● **ACTION ITEM**: Look below for the line that has "rc_material := material;". Set down the lines from there through the line that has "(rc_material c))) +:+", exactly as written.

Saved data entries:
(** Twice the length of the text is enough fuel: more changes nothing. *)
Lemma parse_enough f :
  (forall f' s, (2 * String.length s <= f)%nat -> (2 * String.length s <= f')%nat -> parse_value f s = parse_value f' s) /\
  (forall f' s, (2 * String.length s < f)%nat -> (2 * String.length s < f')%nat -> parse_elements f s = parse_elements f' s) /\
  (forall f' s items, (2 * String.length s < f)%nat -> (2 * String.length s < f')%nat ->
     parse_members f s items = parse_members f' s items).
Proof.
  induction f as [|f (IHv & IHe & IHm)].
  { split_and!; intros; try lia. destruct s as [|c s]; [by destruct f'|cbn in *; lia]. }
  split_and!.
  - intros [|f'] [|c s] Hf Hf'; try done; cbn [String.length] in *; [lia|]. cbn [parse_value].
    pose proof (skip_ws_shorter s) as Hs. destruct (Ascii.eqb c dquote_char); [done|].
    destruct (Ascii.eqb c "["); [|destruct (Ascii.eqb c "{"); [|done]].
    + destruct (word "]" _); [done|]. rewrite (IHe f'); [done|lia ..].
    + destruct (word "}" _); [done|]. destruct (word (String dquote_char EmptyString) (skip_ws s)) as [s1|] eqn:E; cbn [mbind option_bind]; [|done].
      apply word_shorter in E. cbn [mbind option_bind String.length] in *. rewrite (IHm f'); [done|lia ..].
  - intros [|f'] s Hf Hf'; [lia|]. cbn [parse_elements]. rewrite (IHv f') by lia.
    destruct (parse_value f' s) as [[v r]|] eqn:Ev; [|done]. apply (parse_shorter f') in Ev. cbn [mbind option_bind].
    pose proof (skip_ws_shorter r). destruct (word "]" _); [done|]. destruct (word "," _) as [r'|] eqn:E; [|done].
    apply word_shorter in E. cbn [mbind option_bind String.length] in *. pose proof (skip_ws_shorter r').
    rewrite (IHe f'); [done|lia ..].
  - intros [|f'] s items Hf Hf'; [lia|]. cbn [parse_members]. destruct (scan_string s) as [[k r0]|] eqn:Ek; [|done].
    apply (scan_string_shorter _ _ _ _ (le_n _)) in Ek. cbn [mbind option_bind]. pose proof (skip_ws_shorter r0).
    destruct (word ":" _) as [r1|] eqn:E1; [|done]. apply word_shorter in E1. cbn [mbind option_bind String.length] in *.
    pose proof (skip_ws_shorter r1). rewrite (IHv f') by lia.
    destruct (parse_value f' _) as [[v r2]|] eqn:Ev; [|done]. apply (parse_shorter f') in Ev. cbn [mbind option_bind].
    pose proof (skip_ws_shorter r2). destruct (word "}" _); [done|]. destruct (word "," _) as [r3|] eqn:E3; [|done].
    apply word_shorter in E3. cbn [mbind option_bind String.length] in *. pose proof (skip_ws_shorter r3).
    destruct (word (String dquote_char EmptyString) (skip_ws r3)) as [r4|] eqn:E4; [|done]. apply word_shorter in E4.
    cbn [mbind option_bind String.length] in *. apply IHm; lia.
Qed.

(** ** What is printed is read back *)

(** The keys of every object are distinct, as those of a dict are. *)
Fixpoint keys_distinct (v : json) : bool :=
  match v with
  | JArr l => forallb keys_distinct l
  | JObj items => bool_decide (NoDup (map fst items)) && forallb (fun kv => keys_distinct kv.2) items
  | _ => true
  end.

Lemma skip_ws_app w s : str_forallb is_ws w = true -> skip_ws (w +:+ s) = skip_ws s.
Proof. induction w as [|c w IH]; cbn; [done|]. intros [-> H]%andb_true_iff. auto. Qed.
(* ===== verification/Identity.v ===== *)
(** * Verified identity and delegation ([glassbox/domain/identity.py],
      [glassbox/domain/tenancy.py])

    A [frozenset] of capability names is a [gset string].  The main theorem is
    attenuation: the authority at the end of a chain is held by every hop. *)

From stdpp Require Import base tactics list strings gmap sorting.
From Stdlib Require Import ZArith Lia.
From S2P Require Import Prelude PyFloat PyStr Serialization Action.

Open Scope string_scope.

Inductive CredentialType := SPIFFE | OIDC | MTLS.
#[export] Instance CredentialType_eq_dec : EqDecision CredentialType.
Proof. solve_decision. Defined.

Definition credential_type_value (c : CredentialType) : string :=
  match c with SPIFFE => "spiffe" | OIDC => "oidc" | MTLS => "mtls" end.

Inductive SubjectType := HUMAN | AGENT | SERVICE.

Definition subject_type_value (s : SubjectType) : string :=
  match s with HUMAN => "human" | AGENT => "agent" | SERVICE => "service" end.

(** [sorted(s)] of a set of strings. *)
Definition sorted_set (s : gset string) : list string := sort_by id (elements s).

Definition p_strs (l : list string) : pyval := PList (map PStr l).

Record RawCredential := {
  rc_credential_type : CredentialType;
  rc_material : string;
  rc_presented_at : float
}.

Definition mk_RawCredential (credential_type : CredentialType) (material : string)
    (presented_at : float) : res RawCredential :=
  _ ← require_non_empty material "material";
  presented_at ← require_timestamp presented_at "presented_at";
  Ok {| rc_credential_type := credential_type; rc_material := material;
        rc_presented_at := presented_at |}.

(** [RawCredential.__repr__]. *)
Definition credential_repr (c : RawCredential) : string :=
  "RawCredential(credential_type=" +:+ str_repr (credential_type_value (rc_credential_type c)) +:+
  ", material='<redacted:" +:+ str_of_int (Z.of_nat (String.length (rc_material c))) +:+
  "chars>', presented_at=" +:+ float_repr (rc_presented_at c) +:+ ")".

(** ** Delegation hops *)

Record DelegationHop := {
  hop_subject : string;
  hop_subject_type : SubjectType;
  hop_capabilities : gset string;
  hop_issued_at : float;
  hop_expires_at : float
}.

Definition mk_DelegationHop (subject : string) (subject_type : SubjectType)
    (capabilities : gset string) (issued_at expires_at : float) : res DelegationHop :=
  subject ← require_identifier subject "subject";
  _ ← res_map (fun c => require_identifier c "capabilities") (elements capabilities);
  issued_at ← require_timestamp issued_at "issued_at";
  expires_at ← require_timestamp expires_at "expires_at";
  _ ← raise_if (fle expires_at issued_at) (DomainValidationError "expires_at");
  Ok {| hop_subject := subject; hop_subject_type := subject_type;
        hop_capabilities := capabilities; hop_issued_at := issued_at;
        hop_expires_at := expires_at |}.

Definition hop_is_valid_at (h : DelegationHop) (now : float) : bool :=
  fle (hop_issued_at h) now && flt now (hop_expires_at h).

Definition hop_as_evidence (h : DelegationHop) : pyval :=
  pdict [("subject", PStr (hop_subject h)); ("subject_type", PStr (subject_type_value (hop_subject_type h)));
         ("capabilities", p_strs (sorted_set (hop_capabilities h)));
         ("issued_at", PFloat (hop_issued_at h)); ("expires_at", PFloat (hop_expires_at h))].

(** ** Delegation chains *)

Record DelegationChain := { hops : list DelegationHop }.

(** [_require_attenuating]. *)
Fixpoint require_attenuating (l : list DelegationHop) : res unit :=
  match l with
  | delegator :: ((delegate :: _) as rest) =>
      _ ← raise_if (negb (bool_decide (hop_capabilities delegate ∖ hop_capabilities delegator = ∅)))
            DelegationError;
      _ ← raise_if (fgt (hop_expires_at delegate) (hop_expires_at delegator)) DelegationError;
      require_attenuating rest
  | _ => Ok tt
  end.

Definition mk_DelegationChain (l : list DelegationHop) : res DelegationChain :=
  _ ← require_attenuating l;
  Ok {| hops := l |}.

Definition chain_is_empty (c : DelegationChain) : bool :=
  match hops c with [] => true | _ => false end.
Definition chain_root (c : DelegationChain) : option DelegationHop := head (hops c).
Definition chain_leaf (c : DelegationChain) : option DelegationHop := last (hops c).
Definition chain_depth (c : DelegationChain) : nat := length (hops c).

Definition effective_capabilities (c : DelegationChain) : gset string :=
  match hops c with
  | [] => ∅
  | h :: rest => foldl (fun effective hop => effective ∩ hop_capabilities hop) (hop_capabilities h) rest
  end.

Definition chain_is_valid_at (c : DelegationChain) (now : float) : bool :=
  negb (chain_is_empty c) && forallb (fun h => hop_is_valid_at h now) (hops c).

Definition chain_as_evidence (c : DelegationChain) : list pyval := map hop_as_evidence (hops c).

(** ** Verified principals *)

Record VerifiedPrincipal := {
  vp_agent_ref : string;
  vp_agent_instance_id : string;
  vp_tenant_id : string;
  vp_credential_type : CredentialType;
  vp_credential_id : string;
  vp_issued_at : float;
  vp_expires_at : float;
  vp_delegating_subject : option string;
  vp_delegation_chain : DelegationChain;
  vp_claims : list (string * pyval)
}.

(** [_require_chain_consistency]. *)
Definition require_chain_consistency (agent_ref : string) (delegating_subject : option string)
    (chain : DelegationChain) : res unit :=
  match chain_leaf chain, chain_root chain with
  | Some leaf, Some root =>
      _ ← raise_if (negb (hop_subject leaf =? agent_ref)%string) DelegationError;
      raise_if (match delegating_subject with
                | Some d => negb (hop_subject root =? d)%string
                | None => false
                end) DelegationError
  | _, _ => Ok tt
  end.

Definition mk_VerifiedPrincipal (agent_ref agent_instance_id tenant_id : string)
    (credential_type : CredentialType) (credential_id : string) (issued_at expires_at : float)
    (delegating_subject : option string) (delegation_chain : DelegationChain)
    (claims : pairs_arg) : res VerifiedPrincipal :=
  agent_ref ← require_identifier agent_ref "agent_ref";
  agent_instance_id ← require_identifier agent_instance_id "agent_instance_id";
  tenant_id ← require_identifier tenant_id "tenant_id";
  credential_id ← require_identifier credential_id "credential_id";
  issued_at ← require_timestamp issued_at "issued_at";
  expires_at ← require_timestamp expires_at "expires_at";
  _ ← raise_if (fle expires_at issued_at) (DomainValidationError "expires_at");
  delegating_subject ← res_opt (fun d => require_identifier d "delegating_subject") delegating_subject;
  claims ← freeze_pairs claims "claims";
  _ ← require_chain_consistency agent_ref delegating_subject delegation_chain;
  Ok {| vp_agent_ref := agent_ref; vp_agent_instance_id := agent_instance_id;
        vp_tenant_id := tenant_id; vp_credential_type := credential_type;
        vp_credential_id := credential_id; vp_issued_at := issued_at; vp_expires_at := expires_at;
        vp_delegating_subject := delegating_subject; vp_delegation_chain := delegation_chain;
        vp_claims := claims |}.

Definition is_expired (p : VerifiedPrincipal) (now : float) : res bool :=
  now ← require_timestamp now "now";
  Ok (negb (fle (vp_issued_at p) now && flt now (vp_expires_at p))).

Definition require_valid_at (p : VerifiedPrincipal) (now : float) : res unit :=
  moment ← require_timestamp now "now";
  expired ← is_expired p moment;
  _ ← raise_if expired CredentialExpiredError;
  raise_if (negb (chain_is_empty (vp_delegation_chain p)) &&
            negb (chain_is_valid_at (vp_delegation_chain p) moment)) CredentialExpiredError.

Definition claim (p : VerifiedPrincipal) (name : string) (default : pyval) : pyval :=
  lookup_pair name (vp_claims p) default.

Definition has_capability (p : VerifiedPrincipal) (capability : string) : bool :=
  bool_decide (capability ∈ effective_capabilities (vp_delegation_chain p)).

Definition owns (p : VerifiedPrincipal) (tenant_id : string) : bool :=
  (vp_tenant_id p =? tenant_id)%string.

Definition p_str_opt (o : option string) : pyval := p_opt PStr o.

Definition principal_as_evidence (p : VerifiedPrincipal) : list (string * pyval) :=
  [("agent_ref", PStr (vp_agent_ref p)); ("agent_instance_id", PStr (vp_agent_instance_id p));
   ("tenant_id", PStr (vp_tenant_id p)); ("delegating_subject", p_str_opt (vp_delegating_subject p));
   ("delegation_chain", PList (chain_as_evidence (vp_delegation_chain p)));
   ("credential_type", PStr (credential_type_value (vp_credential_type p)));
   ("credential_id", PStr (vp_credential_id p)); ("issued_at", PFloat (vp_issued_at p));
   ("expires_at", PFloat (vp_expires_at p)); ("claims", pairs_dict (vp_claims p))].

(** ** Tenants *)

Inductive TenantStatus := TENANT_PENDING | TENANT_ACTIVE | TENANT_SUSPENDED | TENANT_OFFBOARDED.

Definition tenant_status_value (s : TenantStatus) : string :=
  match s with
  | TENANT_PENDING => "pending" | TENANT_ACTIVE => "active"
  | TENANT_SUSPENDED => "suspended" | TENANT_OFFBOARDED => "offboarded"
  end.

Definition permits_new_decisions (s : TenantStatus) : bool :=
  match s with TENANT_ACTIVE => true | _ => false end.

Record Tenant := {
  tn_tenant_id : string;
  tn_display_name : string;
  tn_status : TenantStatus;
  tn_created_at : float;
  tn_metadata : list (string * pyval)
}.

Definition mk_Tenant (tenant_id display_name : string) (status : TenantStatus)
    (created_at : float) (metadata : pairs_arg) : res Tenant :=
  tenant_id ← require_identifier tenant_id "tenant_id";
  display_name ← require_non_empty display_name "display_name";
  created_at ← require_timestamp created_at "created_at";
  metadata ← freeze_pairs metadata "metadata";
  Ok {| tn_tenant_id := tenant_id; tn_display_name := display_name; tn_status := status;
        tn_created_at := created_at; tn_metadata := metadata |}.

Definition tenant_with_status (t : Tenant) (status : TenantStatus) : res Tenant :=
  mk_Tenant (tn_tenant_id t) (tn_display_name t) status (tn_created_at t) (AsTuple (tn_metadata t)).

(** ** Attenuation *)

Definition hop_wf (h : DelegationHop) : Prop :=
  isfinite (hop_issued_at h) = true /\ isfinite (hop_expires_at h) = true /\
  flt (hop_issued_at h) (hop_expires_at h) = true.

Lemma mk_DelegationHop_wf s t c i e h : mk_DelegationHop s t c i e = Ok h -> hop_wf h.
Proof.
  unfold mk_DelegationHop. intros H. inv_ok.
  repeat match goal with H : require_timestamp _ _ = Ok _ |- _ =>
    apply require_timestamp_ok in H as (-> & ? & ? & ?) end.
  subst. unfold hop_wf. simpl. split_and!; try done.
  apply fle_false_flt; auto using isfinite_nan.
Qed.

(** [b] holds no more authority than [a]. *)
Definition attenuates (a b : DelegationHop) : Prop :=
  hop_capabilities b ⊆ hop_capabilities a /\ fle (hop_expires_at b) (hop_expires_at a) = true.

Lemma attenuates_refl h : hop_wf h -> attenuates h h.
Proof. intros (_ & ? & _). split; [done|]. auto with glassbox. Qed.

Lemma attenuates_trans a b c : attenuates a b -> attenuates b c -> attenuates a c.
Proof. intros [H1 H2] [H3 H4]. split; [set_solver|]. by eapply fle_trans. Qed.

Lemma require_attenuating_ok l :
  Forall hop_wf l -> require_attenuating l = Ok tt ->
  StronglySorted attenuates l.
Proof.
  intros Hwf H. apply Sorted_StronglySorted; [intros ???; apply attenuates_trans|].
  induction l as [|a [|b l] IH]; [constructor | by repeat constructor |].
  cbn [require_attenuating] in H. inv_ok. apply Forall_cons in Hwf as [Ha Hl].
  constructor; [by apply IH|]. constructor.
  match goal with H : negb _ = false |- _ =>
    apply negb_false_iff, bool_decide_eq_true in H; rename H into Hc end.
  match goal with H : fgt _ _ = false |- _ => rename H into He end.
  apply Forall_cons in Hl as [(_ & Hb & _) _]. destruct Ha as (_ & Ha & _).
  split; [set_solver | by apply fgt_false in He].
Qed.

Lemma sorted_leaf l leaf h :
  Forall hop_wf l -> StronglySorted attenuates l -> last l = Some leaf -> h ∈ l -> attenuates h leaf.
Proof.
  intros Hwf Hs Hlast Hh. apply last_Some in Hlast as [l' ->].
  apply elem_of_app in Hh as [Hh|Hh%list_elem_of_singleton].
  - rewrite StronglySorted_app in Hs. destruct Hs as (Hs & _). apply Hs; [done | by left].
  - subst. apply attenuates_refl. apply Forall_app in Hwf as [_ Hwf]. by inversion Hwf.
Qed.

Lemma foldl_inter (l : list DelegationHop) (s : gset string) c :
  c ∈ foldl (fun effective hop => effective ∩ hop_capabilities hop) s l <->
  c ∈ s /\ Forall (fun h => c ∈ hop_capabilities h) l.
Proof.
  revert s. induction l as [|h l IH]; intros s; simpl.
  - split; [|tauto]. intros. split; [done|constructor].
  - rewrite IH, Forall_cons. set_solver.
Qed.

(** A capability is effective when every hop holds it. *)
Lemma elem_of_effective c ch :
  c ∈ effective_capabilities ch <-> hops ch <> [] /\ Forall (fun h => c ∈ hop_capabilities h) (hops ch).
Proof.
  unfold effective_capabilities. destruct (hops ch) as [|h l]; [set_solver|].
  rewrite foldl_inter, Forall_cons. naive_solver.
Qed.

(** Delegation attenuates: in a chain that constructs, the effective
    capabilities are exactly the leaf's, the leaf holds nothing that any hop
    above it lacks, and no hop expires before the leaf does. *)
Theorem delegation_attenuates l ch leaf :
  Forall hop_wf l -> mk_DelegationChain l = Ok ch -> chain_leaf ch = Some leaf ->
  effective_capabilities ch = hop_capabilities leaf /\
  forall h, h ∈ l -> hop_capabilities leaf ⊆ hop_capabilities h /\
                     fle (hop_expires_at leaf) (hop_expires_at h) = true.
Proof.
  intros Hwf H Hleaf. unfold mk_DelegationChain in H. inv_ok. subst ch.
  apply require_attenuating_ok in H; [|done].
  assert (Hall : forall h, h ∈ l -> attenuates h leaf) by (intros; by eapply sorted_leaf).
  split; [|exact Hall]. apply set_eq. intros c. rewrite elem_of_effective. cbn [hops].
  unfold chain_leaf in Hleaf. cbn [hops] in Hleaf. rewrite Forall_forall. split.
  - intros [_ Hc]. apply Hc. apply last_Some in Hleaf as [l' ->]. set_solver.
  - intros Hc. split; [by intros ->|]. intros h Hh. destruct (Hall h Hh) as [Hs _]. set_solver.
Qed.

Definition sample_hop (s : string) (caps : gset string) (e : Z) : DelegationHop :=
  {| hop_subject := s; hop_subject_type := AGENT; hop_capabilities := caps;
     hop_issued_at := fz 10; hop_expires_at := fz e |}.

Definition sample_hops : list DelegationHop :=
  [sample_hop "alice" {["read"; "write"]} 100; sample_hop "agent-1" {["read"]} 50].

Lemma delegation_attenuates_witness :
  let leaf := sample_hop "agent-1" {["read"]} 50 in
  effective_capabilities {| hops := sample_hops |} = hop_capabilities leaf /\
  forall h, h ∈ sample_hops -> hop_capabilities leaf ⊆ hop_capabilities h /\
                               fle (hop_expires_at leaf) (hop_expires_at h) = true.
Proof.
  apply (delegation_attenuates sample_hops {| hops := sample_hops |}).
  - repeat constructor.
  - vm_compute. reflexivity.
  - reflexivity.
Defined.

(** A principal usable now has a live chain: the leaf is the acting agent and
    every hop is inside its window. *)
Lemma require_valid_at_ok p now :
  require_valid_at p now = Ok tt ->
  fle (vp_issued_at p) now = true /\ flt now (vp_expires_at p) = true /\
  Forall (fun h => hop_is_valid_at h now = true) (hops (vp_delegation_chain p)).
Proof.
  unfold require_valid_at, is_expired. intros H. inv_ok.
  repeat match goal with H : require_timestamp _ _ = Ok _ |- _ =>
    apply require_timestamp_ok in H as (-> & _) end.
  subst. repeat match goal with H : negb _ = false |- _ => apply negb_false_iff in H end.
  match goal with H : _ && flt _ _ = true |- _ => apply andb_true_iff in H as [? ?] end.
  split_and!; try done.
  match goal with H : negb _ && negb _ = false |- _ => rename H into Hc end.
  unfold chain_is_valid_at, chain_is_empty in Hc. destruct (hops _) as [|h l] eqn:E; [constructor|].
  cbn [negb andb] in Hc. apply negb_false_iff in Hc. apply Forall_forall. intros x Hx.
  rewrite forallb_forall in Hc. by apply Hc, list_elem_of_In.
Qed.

● **WORKED SOLUTION**:
  Ok {| rc_credential_type := credential_type; rc_material := material;
        rc_presented_at := presented_at |}.

(** [RawCredential.__repr__]. *)
Definition credential_repr (c : RawCredential) : string :=
  "RawCredential(credential_type=" +:+ str_repr (credential_type_value (rc_credential_type c)) +:+
  ", material='<redacted:" +:+ str_of_int (Z.of_nat (String.length (rc_material c))) +:+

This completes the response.